What this means for your operations: AI racks pushing 100-140kW leave no headroom for guesswork on power draw, so per-outlet metering and remote switching move from nice-to-have to baseline. Choosing intelligent rack PDUs now avoids a costly retrofit when densities climb again.
Denser racks, green-power mandates and cross-border estates all demand rack-level power metering, DCIM and out-of-band access you can trust. eNOVA supplies Raritan intelligent PDUs and DCIM and enterprise KVM to keep your Singapore and APAC sites measurable and remotely manageable, talk to our team about your next high-density build.
Frequently Asked Questions
Why are Singapore operators consolidating older data centres?

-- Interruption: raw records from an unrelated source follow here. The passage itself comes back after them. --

(** X16.  Fleet mode from the command line: with no device selection, no
    list-devices flag, no help, no unrecognised option, and the block count
    and the priority given at most once each, a run that ends without a join
    on a never-written handle ends with the status of the enumeration, 0 when
    it succeeds; when it succeeds every enumerated device was initialized
    and has its thread, in the order of the enumeration, and when it fails
    no worker was initialized and no thread created. *)
Theorem fleet_mode_status (w : world) (opts : list getopt_ret)
    (st : Z) (t : list event) :
  times_given is_opt_h opts = 0 ->
  times_given is_opt_unknown opts = 0 ->
  times_given is_opt_l opts = 0 ->
  times_given is_opt_n opts = 0 ->
  times_given is_opt_d opts = 0 ->
  times_given is_opt_b opts <= 1 ->
  times_given is_opt_p opts <= 1 ->
  behaviour_of (run w opts) = Ends st t ->
  st = (ow_get_devices w).1 /\
  length (inits t) =
    (if (ow_get_devices w).1 =? 0 then length (ow_get_devices w).2 else O) /\
  threads_created t =
    (if (ow_get_devices w).1 =? 0 then seq 0 (length (ow_get_devices w).2) else []).
Proof.
  intros Hh He Hl Hn Hd Hb Hp Hends.
  apply behaviour_ends in Hends as (-> & -> & Hdef).
  apply undefined_prefix_joins in Hdef. revert Hdef.
  destruct (getopt_loop_runs opts initial_locals (initial_proc w) Hh)
    as (l & p & Hloop & Hread).
  destruct Hread as (_ & Hl' & Hd' & Hb' & Hp' & Hn' & He' & _ & _ & _ & t0 & Ht0 & Hw0).
  simpl in *.
  unfold run, main. rewrite (bind_returns _ _ _ _ _ Hloop).
  rewrite after_options_dispatch by lia.
  rewrite dispatch_fleet by lia.
  apply warnings_quiet, quiet_trace in Hw0 as (Hi0 & Hc0 & Hj0).
  set (p1 := if negb (vflg l =? 0) then set_debug_level (vflg l) p else p).
  assert (Hp1 : trace p1 = t0) by (unfold p1; rewrite trace_verbosity; exact Ht0).
  clearbody p1.
  destruct (ow_get_devices w) as [err devices] eqn:Hdev. simpl.
  destruct (Z.eqb_spec err 0) as [-> | Herr].
  - rewrite (run_all_runs w _ _ _ devices p1 Hdev). simpl. rewrite Hp1.
    rewrite joins_app, inits_app, threads_created_app, Hi0, Hc0, Hj0. simpl.
    rewrite joins_app, joins_spawn, joins_of_joins, joined_handles. simpl.
    rewrite inits_app, inits_joins, app_nil_r, inits_spawn.
    rewrite threads_created_app, threads_created_joins, app_nil_r.
    rewrite threads_created_spawn_handles.
    intros Hdef. split; [reflexivity |].
    split; [rewrite length_zip_with, length_seq; lia |].
    apply all_handles_written, Hdef.
  - rewrite (run_all_fails w _ _ _ err devices p1 Hdev Herr). simpl. rewrite Hp1.
    rewrite inits_app, threads_created_app, Hi0, Hc0. intros _.
    repeat split.
Qed.

Lemma fleet_mode_status_witness :
  0 = (ow_get_devices healthy_world).1 /\
  length (inits (run healthy_world [opt_v; opt_q "4"; opt_b "8"]).2) =
    (if (ow_get_devices healthy_world).1 =? 0
     then length (ow_get_devices healthy_world).2 else O) /\
  threads_created (run healthy_world [opt_v; opt_q "4"; opt_b "8"]).2 =
    (if (ow_get_devices healthy_world).1 =? 0
     then seq 0 (length (ow_get_devices healthy_world).2) else []).
Proof.
  apply (fleet_mode_status healthy_world [opt_v; opt_q "4"; opt_b "8"] 0
           (run healthy_world [opt_v; opt_q "4"; opt_b "8"]).2);
    try reflexivity; simpl; lia.
Defined.

(** X17.  The verbosity is the number of [-v] flags: at the end of any run
    that neither asks for help nor holds an unrecognised option,
    [debug_level] is that number, whichever way the run went. *)
Theorem debug_level_counts_verbose_flags (w : world) (opts : list getopt_ret) :
  times_given is_opt_h opts = 0 ->
  times_given is_opt_unknown opts = 0 ->
  debug_level (main w opts (initial_proc w)).2 = times_given is_opt_v opts.
Proof.
  intros Hh He.
  destruct (getopt_loop_runs opts initial_locals (initial_proc w) Hh)
    as (l & p & Hloop & Hread).
  destruct Hread as (Hv & _ & _ & _ & _ & _ & He' & Hlevel & _).
  simpl in Hv, He', Hlevel.
  unfold main. rewrite (bind_returns _ _ _ _ _ Hloop).
  assert (Hcount : (if vflg l =? 0 then debug_level p else vflg l)
                   = times_given is_opt_v opts).
  { destruct (Z.eqb_spec (vflg l) 0); lia. }
  destruct (after_options_cases w l p)
    as [(st & p' & t & -> & _ & _ & _ & Hd)
       | (p1 & _ & Hp1 & _ & _ & [[_ ->] | [_ ->]])].
  - simpl. rewrite Hd.
    destruct (Z.gtb_spec (errflg l) 0); [lia |]. exact Hcount.
  - match goal with
    | |- context [run_all w ?b ?q ?pr p1] =>
        destruct (run_all_worker_calls w b q pr p1) as (p' & t & -> & _ & _ & Hd & _)
    end.
    simpl. rewrite Hd, Hp1. exact Hcount.
  - match goal with
    | |- context [run_single w ?n ?name ?b ?q ?pr p1] =>
        destruct (run_single_worker_calls w n name b q pr p1)
          as (st & p' & t & -> & _ & _ & _ & Hd & _)
    end.
    simpl. rewrite Hd, Hp1. exact Hcount.
Qed.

Singapore's land and power constraints, combined with AI workloads that need far higher rack density, make older low-density halls uneconomic. Operators like Singtel are retiring legacy sites and moving load onto newer AI-ready capacity, which concentrates critical workloads onto fewer, denser racks.
What rack power density do new AI-ready data centres in Singapore support?
New AI-ready halls such as Keppel DC Singapore 9 are engineered for racks well above 100kW, compared with 15-40kW in legacy facilities. Supporting that density requires intelligent rack PDUs, high-capacity busways and DCIM that tracks power and temperature per rack in real time.
What is Singapore's PUE requirement for new data centres?
Under the DC-CFA2 allocation, new Singapore data centres must target a Power Usage Effectiveness of 1.25 at full IT load and draw at least 50% of power from green sources. Meeting and proving those targets depends on outlet-level metering and DCIM to capture auditable energy data.
How does intelligent PDU monitoring help with AI workloads?
Intelligent PDUs provide per-outlet power metering, remote switching and environmental sensors, so operators can see exactly how much each high-density AI rack draws. This prevents overloaded circuits, supports capacity planning and enables remote power cycling without a site visit.
Why does out-of-band management matter for the Singapore-Johor corridor?
Workloads increasingly span both Singapore and Johor, so a single team often manages equipment in two countries. Out-of-band IP-KVM and serial console access lets engineers reach servers and switches even when the network is down, avoiding cross-border travel for routine fixes.